Nowy Dzień (/pl/; New Day) was a short-lived Polish middle-market daily newspaper, which appeared from 14 November 2005 until 23 February 2006.

==Overview==
Nowy Dzień was launched by the publishing company Agora SA, after its flagship publication Gazeta Wyborcza had come under increasing pressure from Fakt, a low-cost tabloid introduced by Axel Springer Polska in 2003.

Nowy Dzień was conceived as a "quality tabloid" with entertaining, but at the same time more serious journalism than that of typical tabloids such as Fakt's German "parent" product, Bild-Zeitung.

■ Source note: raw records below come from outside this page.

(* ===== verification/Nvs.v ===== *)
(** The non-volatile store, as the application uses it.

    [components/nvs_flash] keeps typed values under a namespace and a key. The
    application reads with [nvs_get_*], writes with [nvs_set_*] and ignores the
    results, so what it relies on is the map that a sequence of writes leaves.
    The class [Nvs] states that promise; the application's theorems are proved
    against it. *)
From S2P Require Import Prelude.

Inductive nvs_type := NVS_U8 | NVS_U16 | NVS_U32.

#[global] Instance nvs_type_eq_dec : EqDecision nvs_type.
Proof. solve_decision. Defined.

#[global] Instance nvs_type_countable : Countable nvs_type.
Proof.
  apply (inj_countable'
    (λ t, match t with NVS_U8 => 0%nat | NVS_U16 => 1%nat | NVS_U32 => 2%nat end)
    (λ n, match n with 0%nat => NVS_U8 | 1%nat => NVS_U16 | _ => NVS_U32 end)).
  by intros [].
Defined.

(** An entry is found by namespace, key and type. *)
Definition nvs_key : Type := string * string * nvs_type.

Class Nvs (st : Type) := {
  nvs_get : nvs_key → st → option Z;
  nvs_set : nvs_key → Z → st → st;
  nvs_get_set_eq k v s : nvs_get k (nvs_set k v s) = Some v;
  nvs_get_set_ne k k' v s : k ≠ k' → nvs_get k' (nvs_set k v s) = nvs_get k' s }.

(** [nvs_get_*(handle, key, &dest)]: a missing key leaves [dest] as it was. *)
Definition nvs_read `{Nvs st} (k : nvs_key) (dest : Z) (s : st) : Z := default dest (nvs_get k s).

#[global] Instance Nvs_gmap : Nvs (gmap nvs_key Z).
Proof.
  refine {| nvs_get := λ k s, s !! k; nvs_set := λ k v s, <[k := v]> s |}.
  - intros. apply lookup_insert_eq.
  - intros. by apply lookup_insert_ne.
Defined.

(** Strings, kept beside the numbers. *)
Class NvsStr (st : Type) `{Nvs st} := {
  nvs_get_str : string * string → st → option (list Z);
  nvs_set_str : string * string → list Z → st → st;
  nvs_get_str_set_eq k v s : nvs_get_str k (nvs_set_str k v s) = Some v;
  nvs_get_str_set_ne k k' v s : k ≠ k' → nvs_get_str k' (nvs_set_str k v s) = nvs_get_str k' s;
  nvs_get_set_str k k' v s : nvs_get k' (nvs_set_str k v s) = nvs_get k' s;
  nvs_get_str_set k k' v s : nvs_get_str k' (nvs_set k v s) = nvs_get_str k' s }.

(** A store of both. *)
Definition nvs_map : Type := gmap nvs_key Z * gmap (string * string) (list Z).

#[global] Instance Nvs_map : Nvs nvs_map.
Proof.
  refine {| nvs_get := λ k s, s.1 !! k; nvs_set := λ k v s, (<[k := v]> s.1, s.2) |}.
  - intros. apply lookup_insert_eq.
  - intros. by apply lookup_insert_ne.
Defined.

#[global] Instance NvsStr_map : NvsStr nvs_map.
Proof.
  refine {| nvs_get_str := λ k s, s.2 !! k; nvs_set_str := λ k v s, (s.1, <[k := v]> s.2) |}; try done.
  - intros. apply lookup_insert_eq.
  - intros. by apply lookup_insert_ne.
Defined.
Lemma specs_fit cs xs :
  Forall command_fits cs → Forall fits xs → Forall fits (foldl (λ xs c, spec c xs) xs cs).
Proof.
  intros Hc. revert xs. induction Hc as [|c cs Hc Hcs IH]; intros xs Hx; simpl; [done|].
  by apply IH, spec_fits.
Qed.

(** Whatever word is read back, its fields fit. *)
Lemma unpack_fits v : ∃ e, unpack v = of_entry e ∧ fits e.
Proof.
  exists (mkEntry (weekday (unpack v)) (minutes (unpack v)) (action (unpack v))).
  split; [done|]. unfold fits, unpack. cbn [weekday minutes action e_weekday e_minutes e_action].
  assert (Hw : 0 <= Z.shiftr (Z.land v 0xFE000000) 25 < 2 ^ 7).
  { rewrite Z.shiftr_land. change (Z.shiftr 0xFE000000 25) with (Z.ones 7).
    rewrite Z.land_ones by lia. by apply Z.mod_pos_bound. }
  assert (Hm : 0 <= Z.shiftr (Z.land v 0x01FFC000) 14 < 2 ^ 11).
  { rewrite Z.shiftr_land. change (Z.shiftr 0x01FFC000 14) with (Z.ones 11).
    rewrite Z.land_ones by lia. by apply Z.mod_pos_bound. }
  assert (Ha : 0 <= Z.land v 0x00003FFF < 2 ^ 14).
  { change 0x00003FFF with (Z.ones 14). rewrite Z.land_ones by lia. by apply Z.mod_pos_bound. }
  rewrite u8_id, !u16_id by (unfold in_u8, in_u16; lia). done.
Qed.

(** ** What the operations leave alone

    The size of the array, and whatever does not depend on the namespace
    "alarms". *)
Definition ignores_alarms (P : st → Prop) : Prop :=
  ∀ (k : nvs_key) x s, k.1.1 = "alarms"%string → P s → P (nvs_set k x s).
Definition frame (P : st → Prop) (t : table st) : Prop := length (alarms t) = 20%nat ∧ P (store t).

Section Frame.
Context (P : st → Prop) (HP : ignores_alarms P).

Lemma get_alarm_frame i : keeps (frame P) (get_alarm i).
Proof. unfold get_alarm. keep. Qed.
Lemma put_alarm_frame i a : keeps (frame P) (put_alarm i a).
Proof.
  intros t r t' [Hl Hk] (l & t1 & [= <- <-] & (l' & t2 & Hw & [= _ <-])%bind_Some_inv)%bind_Some_inv.
  unfold lift in Hw. destruct (wr (alarms t) i a) as [l1|] eqn:E; [|done]. injection Hw as <- <-.
  apply wr_inv in E as (_ & _ & E). split; [by rewrite <- Hl|done].
Qed.
Lemma put_store_frame k x : k.1.1 = "alarms"%string → keeps (frame P) (put_store (nvs_set k x)).
Proof. intros Hk. apply keeps_modify. intros t [Hl Hv]. split; [done|]. by apply HP. Qed.
#[local] Hint Resolve get_alarm_frame put_alarm_frame : keeps.

Lemma save_loop_frame n i c : keeps (frame P) (save_loop n i c).
Proof.
  revert i c. induction n as [|n IH]; intros i c; cbn; [apply keeps_ret|].
  apply keeps_bind; [auto with keeps|intros a]. destruct (valid a); [|apply keeps_ret].
  apply keeps_bind; [by apply put_store_frame|intros; apply IH].
Qed.
Lemma save_frame : keeps (frame P) save_alarm_to_nvs.
Proof. apply keeps_bind; [apply save_loop_frame|intros; by apply put_store_frame]. Qed.
#[local] Hint Resolve save_frame : keeps.

Lemma load_frame : keeps (frame P) load_alarm_from_nvs.
Proof. unfold load_alarm_from_nvs. keep. Qed.

Lemma run_frame c : keeps (frame P) (run c).
Proof.
  destruct c; cbn [run]; unfold csro_alarm_add, csro_alarm_modify, csro_alarm_delete, csro_alarm_clear; keep.
Qed.
End Frame.

(** C18: Booted on a store without alarms, the alarm table behaves as a list of
    at most twenty entries under every sequence of add, modify, delete and
    clear commands: no command faults, "add" replaces the action of the entry
    with the same time or appends when there is room, "modify" overwrites,
    "delete" closes the gap, and the array holds exactly the entries of the
    list, in order, followed by free positions. *)
Theorem alarm_table_refines (t : table st) (cs : list command) :
  length (alarms t) = 20%nat → nvs_get count_key (store t) = None →
  ∃ t0 t1, load_alarm_from_nvs t = Some (tt, t0) ∧ run_all cs t0 = Some (tt, t1) ∧
    repr (alarms t1) (foldl (λ xs c, spec c xs) [] cs).
Proof.
  intros Hl Hc. destruct (boot_run t [] Hl) as (t0 & Hb & Hh & _);
    [|by apply Forall_nil_2|simpl; lia|].
  { split; [unfold nvs_read; by rewrite Hc|]. by intros i e. }
  destruct (run_all_run t0 [] cs Hh) as (t1 & Hr & Hrep & _). by exists t0, t1.
Qed.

The paper's editorial staff consisted mainly of detached Gazeta Wyborcza employees.

==Circulation==
The publisher envisaged an average circulation of 250,000 copies, but it remained continuously below that and had a downward trend. By early 2006, circulation had dropped from an initial level of 212,000 to about 130,000 copies. As a result, Agora S.A. decided to discontinue the paper. Since then, Gazeta Wyborcza has had to continue its increasingly difficult effort to appeal to both upmarket and middle-market readerships.